Alto@kbin.social 1 year ago
Headline really feels like it's trying to imply unity is currently making a profit. They haven't been out of the red in a while. Businesses tend to die when they're bleeding money and there's no VC.
Cheesus@lemmy.world 1 year ago
It’s a bit more complicated than that. There are a lot of accounting tricks to be constantly making losses but end up cash flow positive.
I don’t work or invest in Unity so I don’t have a great understanding of their metrics but companies I worked at would constantly capitalize new projects to add expenses in the future. You can structure sales deals so a new feature is added late in the contract. That pushes revenue out, but you can collect more cash early.
If unity didn’t do share buy backs this quarter, they would have a positive cash flow. Which points to they should be a profitable company but instead are using accounting tricks to post losses to lower tax bills.
theodewere@kbin.social 1 year ago
i guess the guy at the top just isn't getting paid enough yet
BraveSirZaphod@kbin.social 1 year ago
https://www.theverge.com/2023/10/10/23911338/unity-ceo-steps-down-developers-react
The guy at the top actually just got booted, if you care.
fartsparkles@sh.itjust.works 1 year ago
…but remain as a Unity employee until April 2024
So they’re getting paid to do nothing after burning all the company’s social capital. Unity have a very strange board.
empireOfLove@lemmy.one 1 year ago
Slow burn to death might not be so slow. Good riddance.
YurkshireLad@lemmy.ca 1 year ago
They have to claw back the money they gave to their CEO when he “retired”.
Tronn4@lemmy.world 1 year ago
Yall forgetting about the shareholders first
galloog1@lemmy.world 1 year ago
The shareholders lost out too. They have never issued dividends and their stock has tanked. Stop spreading ignorance.
spudwart@spudwart.com 1 year ago
The shareholders lost out too.
Good.
Sanctus@lemmy.world 1 year ago
Its insanity, Unity is a good product. There is a place for it in reality. In any sane world this prpduct would have continued to operate how it was and it would have benefited people. But since profits are attached everything will have to be ruined eventually. Unreal is next to bat.

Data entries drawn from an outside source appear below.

(** * unmute-ros: the websocket bridge between the laptop and Unmute

    A shallow embedding of [src/unmute/unmute_ros_bridge_client.py] and the
    properties of its relay that the specification states.

    The bridge is a Python [asyncio] program.  Its pure part (decoding a
    frame, testing the [type] field, building the outbound dictionary) is
    embedded as functions over JSON values; its effects (sending on a
    websocket, logging, sleeping, raising and catching exceptions) live in
    a small state-and-exception monad over a [world] that records the two
    connections and the trace of what the program did.  What the network
    does (frames arriving, connections closing, handshakes failing) is an
    explicit script given to the program. *)

From Stdlib Require Import ZArith String List PrimFloat.
From stdpp Require Import gmap strings list fin_maps.

#[local] Set Warnings "-register-all".
#[local] Open Scope string_scope.
#[local] Open Scope Z_scope.
#[local] Open Scope list_scope.

(** ** Python values and exceptions *)

Module Py.

(** What [json.loads] returns: [None], [bool], [int], [float], [str],
    [list] and [dict] with string keys (a repeated key keeps its last
    value, so a dictionary is a finite map). *)
Inductive value : Type :=
| VNone
| VBool (b : bool)
| VInt (n : Z)
| VFloat (x : float)
| VStr (s : string)
| VList (items : list value)
| VDict (fields : gmap string value).

Abbreviation dict := (gmap string value).

(** The exceptions the bridge can meet.  All of them derive from
    [Exception], so every [except Exception] clause catches each of them.
    ([BaseException]s such as [CancelledError] and [KeyboardInterrupt],
    the external shutdown, are not part of the model.) *)
Inductive exn : Type :=
| JSONDecodeError                 (* json.loads on a frame that is not JSON *)
| AttributeError (attr : string)  (* e.g. 'list' object has no attribute 'get' *)
| TypeError
| KeyError (key : string)         (* d[key] on a missing key *)
| ConnectionClosedOK              (* websockets: closed with a normal close code *)
| ConnectionClosedError           (* websockets: closed abnormally *)
| OSError                         (* connect: host unreachable, refused, ... *)
| InvalidHandshake                (* connect: handshake or subprotocol rejected *)
| TimeoutError.                   (* connect: handshake timed out *)

(** How a computation ends: with a value, with an exception, or not at
    all because it awaits an input the script of the network does not
    contain ([Blocked]). *)
Inductive outcome (A : Type) : Type :=
| Done (a : A)
| Raised (e : exn)
| Blocked.
Arguments Done {A} a.
Arguments Raised {A} e.
Arguments Blocked {A}.

(** A frame on the wire, represented by what [json.loads] makes of it:
    either text it rejects, or the value it decodes to. *)
Inductive message : Type :=
| Undecodable (raw : string)
| Json (v : value).

Definition json_loads (m : message) : outcome value :=
  match m with
  | Undecodable _ => Raised JSONDecodeError
  | Json v => Done v
  end.

(** [json.dumps] is total on the values [json.loads] produces, and the
    frame it writes decodes back to the same value. *)
Definition json_dumps (v : value) : message := Json v.

(** [data.get(key)]: only a [dict] has the method; a missing key gives
    [None]. *)
Definition get (data : value) (key : string) : outcome value :=
  match data with
  | VDict d => Done (default VNone (d !! key))
  | _ => Raised (AttributeError "get")
  end.

(** [data[key]] with a string key. *)
Definition getitem (data : value) (key : string) : outcome value :=
  match data with
  | VDict d =>
      match d !! key with
      | Some v => Done v
      | None => Raised (KeyError key)
      end
  | _ => Raised TypeError
  end.

(** [v == "literal"]: true only for a [str] with the same characters. *)
Definition eq_str (v : value) (literal : string) : bool :=
  match v with
  | VStr s => bool_decide (s = literal)
  | _ => false
  end.

Definition fields_of (v : value) : dict :=
  match v with
  | VDict d => d
  | _ => ∅
  end.
(** X11: [get_prices] invents nothing and keeps the order: what it
    returns is a sublist of the stored entries from the start index on. *)
Theorem get_prices_sublist s (asset : Asset) d days resolution :
  data s !! asset = Some d →
  length (ts d) = length (price d) →
  ∀ out i,
    (get_prices asset days resolution s).1 = Ok out →
    start_index (ts d) days = Ok i →
    out `sublist_of` drop i (zip (ts d) (price d)).
Proof. intros Hd Hlen out i. by apply get_prices_sublist_of. Qed.

(** X12: no thinning where none is needed.  When consecutive stored
    timestamps are at least [resolution] apart, [get_prices] returns every
    stored entry from the start index on. *)
Theorem get_prices_keeps_spaced s (asset : Asset) d days resolution i :
  data s !! asset = Some d →
  length (ts d) = length (price d) →
  (∀ j t1 t2, ts d !! j = Some t1 → ts d !! S j = Some t2 →
              resolution ≤ t2 - t1) →
  start_index (ts d) days = Ok i →
  get_prices asset days resolution s
  = (Ok (drop i (zip (ts d) (price d))), s).
Proof.
  intros Hd Hlen Hgap Hi.
  destruct (decide (ts d = [])) as [Hempty|Hne].
  { unfold get_prices, data_get. st_unfold. rewrite Hd, Hempty.
    cbn. by rewrite drop_nil. }
  rewrite (get_prices_known _ _ _ _ _ Hd Hne). f_equal.
  unfold resample. rewrite Hi.
  case_bool_decide as Hn.
  { rewrite drop_ge; [done|]. rewrite length_zip_with. lia. }
  unfold getitem.
  destruct (lookup_lt_is_Some_2 (ts d) i) as [t Ht]; [lia|].
  destruct (lookup_lt_is_Some_2 (price d) i) as [p Hp]; [lia|].
  rewrite Ht, Hp. replace (i + 1)%nat with (S i) by lia.
  rewrite (resample_loop_all _ _ _ _ Hlen Hgap i t) by (done || lia).
  by rewrite (drop_S _ (t, p) i) by (by apply zip_lookup_Some).
Qed.

(** X13: the window of [get_prices].  On a series sorted ascending, with
    [days] given and not 0, every returned timestamp lies between the
    cutoff (the last timestamp minus [days] days) and the last timestamp. *)
Theorem get_prices_window s (asset : Asset) d n resolution tl out :
  data s !! asset = Some d →
  length (ts d) = length (price d) →
  ascending (ts d) = true →
  n ≠ 0 →
  last (ts d) = Some tl →
  (get_prices asset (Some n) resolution s).1 = Ok out →
  ∀ t p, (t, p) ∈ out → tl - n * 86400 ≤ t ≤ tl.
Proof.
  intros Hd Hlen Hasc Hn Hlast Hout t p Hin.
  assert (ts d ≠ []) as Hne by (intros H; by rewrite H in Hlast).
  destruct (Datetime.days_before tl n) as [cutoff|e] eqn:Hc.
  2:{ rewrite (get_prices_known _ _ _ _ _ Hd Hne) in Hout. cbn in Hout.
      unfold resample, start_index, getlast in Hout.
      rewrite bool_decide_eq_true_2, Hlast, Hc in Hout by done. done. }
  pose proof (start_index_days (ts d) n tl cutoff Hn Hlast Hc) as Hi.
  pose proof (get_prices_sublist_of s asset d (Some n) resolution
                out _ Hd Hlen Hout Hi) as Hsub.
  apply days_before_Ok in Hc. unfold Datetime.SECONDS_PER_DAY in Hc. subst cutoff.
  pose proof (elem_of_sublist _ _ _ Hin Hsub) as Hel.
  apply list_elem_of_lookup in Hel as [j Hj].
  rewrite lookup_drop in Hj. apply lookup_zip_with_Some in Hj
    as (t' & p' & [= <- <-] & Ht & Hp).
  destruct (bisect_left_spec (ts d) (tl - n * 86400) Hasc) as (_ & _ & Hfrom).
  split.
  - eapply (Hfrom _ t); [|done]. lia.
  - rewrite last_lookup in Hlast. pose proof (lookup_lt_Some _ _ _ Ht).
    eapply (ascending_lookup (ts d) _ (Init.Nat.pred (length (ts d))));
      [done| |done..]. lia.
Qed.


(** ** [add_bulk] *)

Lemma add_bulk_app (items1 items2 : list (Asset * list (PriceEntry float))) s :
  add_bulk (items1 ++ items2) s = (add_bulk items1;; add_bulk items2) s.
Proof.
  revert s. induction items1 as [|[symbol entries] items1 IH]; intros s.
  { done. }
  cbn [app add_bulk]. st_unfold.
  destruct (add_prices symbol entries s) as [[[]|e] s1]; [|done].
  apply IH.
Qed.

(** X14: [add_bulk] touches the assets it is given only: the series of any
    other asset and [window_days] are unchanged, whatever happens. *)
Theorem add_bulk_frame (items : list (Asset * list (PriceEntry float))) s a :
  a ∉ items.*1 →
  data (add_bulk items s).2 !! a = data s !! a ∧
  window_days (add_bulk items s).2 = window_days s.
Proof.
  revert s. induction items as [|[symbol entries] items IH]; intros s Ha.
  { done. }
  cbn in Ha. apply not_elem_of_cons in Ha as [Hne Ha].
  cbn [add_bulk]. st_unfold.
  destruct (add_prices_other s symbol entries) as [Hframe Hwd].
  destruct (add_prices symbol entries s) as [[[]|e] s1]; cbn in *.
  - destruct (IH s1 Ha) as [-> ->]. split; [by apply Hframe|done].
  - split; [by apply Hframe|done].
Qed.

(** X15: [add_bulk] is not atomic.  When [add_prices] raises for one
    asset, [add_bulk] raises the same exception; the assets before it have
    been written, that asset holds what [add_prices] left, and the assets
    after it are not attempted. *)
Theorem add_bulk_stops_at_raise
    (before after : list (Asset * list (PriceEntry float)))
    (symbol : Asset) entries s s1 s2 e :
  add_bulk before s = (Ok (), s1) →
  add_prices symbol entries s1 = (Raise e, s2) →
  add_bulk (before ++ (symbol, entries) :: after) s = (Raise e, s2).
Proof.
  intros Hbefore Hraise. rewrite add_bulk_app. st_unfold.
  rewrite Hbefore. cbn [add_bulk]. st_unfold. by rewrite Hraise.
Qed.

(** X16: [add_bulk] under the caller's contract.  From a store built by
    returning calls with sorted batches, an [add_bulk] that returns and
    whose batches are all sorted ascending leads to such a store again: so
    every series in it has parallel lists and ascending timestamps. *)
Theorem add_bulk_reachable (items : list (Asset * list (PriceEntry float))) s s' :
  reachable s →
  Forall (λ item, ascending item.2.*1 = true) items →
  add_bulk items s = (Ok (), s') →
  reachable s' ∧ ∀ a d, data s' !! a = Some d → series_sorted d.
Proof.
  intros Hs Hitems Hbulk.
  assert (reachable s') as Hs'; [|split; [done|by apply reachable_sorted]].
  revert s Hs Hbulk. induction Hitems as [|[symbol entries] items Hasc _ IH];
    intros s Hs Hbulk.
  { cbn in Hbulk. st_unfold. by simplify_eq. }
  cbn [add_bulk] in Hbulk. st_unfold.
  destruct (add_prices symbol entries s) as [[[]|e] s1] eqn:Hadd; [|done].
  apply (IH s1); [|done]. by eapply reachable_add_prices.
Qed.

Shadywack@lemmy.world 1 year ago
That’s really well said and an underrated comment here. In a sane world, Unity would “make a living” just fine. Another user commented on where they spent their margins, and my bet is that it’s on bullshit. Executive compensation should be first to get slashed, and if anything they should concentrate on keeping the “golden goose” or core development team alive.
Sanctus@lemmy.world 1 year ago
Allowing leaders to use profits however they wish has been a disaster. I don’t know if it was codified into law, but when companies had to invest in R&D, and they had to invest in employees before drinking their own koolaid the world was a better place. Employees were taken care of, average people could thrive. Now its an open feeding trough everyone else is exempt from. The modern world only thrives with checks and balances, its proven that without them the powerful cannot be trusted.

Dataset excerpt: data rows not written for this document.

(** ** The boolean functions of the five passes *)

(** The "basic definition from the reference paper", as the comment above each
    macro gives it. *)
Definition F1_paper (x6 x5 x4 x3 x2 x1 x0 : Z) : Z :=
  Z.lxor (Z.lxor (Z.lxor (Z.lxor (Z.land x1 x4) (Z.land x2 x5)) (Z.land x3 x6))
    (Z.land x0 x1)) x0.

Definition F2_paper (x6 x5 x4 x3 x2 x1 x0 : Z) : Z :=
  Z.lxor (Z.lxor (Z.lxor (Z.lxor (Z.lxor (Z.lxor (Z.lxor (Z.lxor
    (Z.land (Z.land x1 x2) x3) (Z.land (Z.land x2 x4) x5)) (Z.land x1 x2))
    (Z.land x1 x4)) (Z.land x2 x6)) (Z.land x3 x5))
    (Z.land x4 x5)) (Z.land x0 x2)) x0.

Definition F3_paper (x6 x5 x4 x3 x2 x1 x0 : Z) : Z :=
  Z.lxor (Z.lxor (Z.lxor (Z.lxor (Z.lxor
    (Z.land (Z.land x1 x2) x3) (Z.land x1 x4)) (Z.land x2 x5))
    (Z.land x3 x6)) (Z.land x0 x3)) x0.

Definition F4_paper (x6 x5 x4 x3 x2 x1 x0 : Z) : Z :=
  Z.lxor (Z.lxor (Z.lxor (Z.lxor (Z.lxor (Z.lxor (Z.lxor (Z.lxor (Z.lxor
    (Z.lxor (Z.lxor
    (Z.land (Z.land x1 x2) x3) (Z.land (Z.land x2 x4) x5))
    (Z.land (Z.land x3 x4) x6))
    (Z.land x1 x4)) (Z.land x2 x6)) (Z.land x3 x4)) (Z.land x3 x5))
    (Z.land x3 x6)) (Z.land x4 x5)) (Z.land x4 x6)) (Z.land x0 x4)) x0.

caut_R@lemmy.world 1 year ago
My brain can‘t fathom how you can generate that much revenue and not be profitable as a game engine developer
echodot@feddit.uk 1 year ago
It’s because they keep buying random companies. Then weirdly there’s those random companies don’t make them any money, and so the obvious illusion is to buy some more random companies.
ExLisper@linux.community 1 year ago
554M? I co oni mają sobie za to kupić? Waciki?
Cheesus@lemmy.world 1 year ago
They didn’t earn $544M, they had $544M in revenue. They lost $124M but it’s all due to their decisions. They have a great operating margin in the 60s and spent all the money elsewhere.
echodot@feddit.uk 1 year ago
What are they spending all of it on? Because it certainly not updates to the engine.
Honytawk@lemmy.zip 1 year ago
420M in profit is still way too much to be laying off people
slazer2au@lemmy.world 1 year ago
Revenue is not profit.
Revenue is income. Profit is how much they made after some expenses.
Cheesus@lemmy.world 1 year ago
Revenue is how much you sold stuff for. Profit is how much did you make after paying for everything to run your business. They got $544M but spent $668M, so they didn’t make a profit.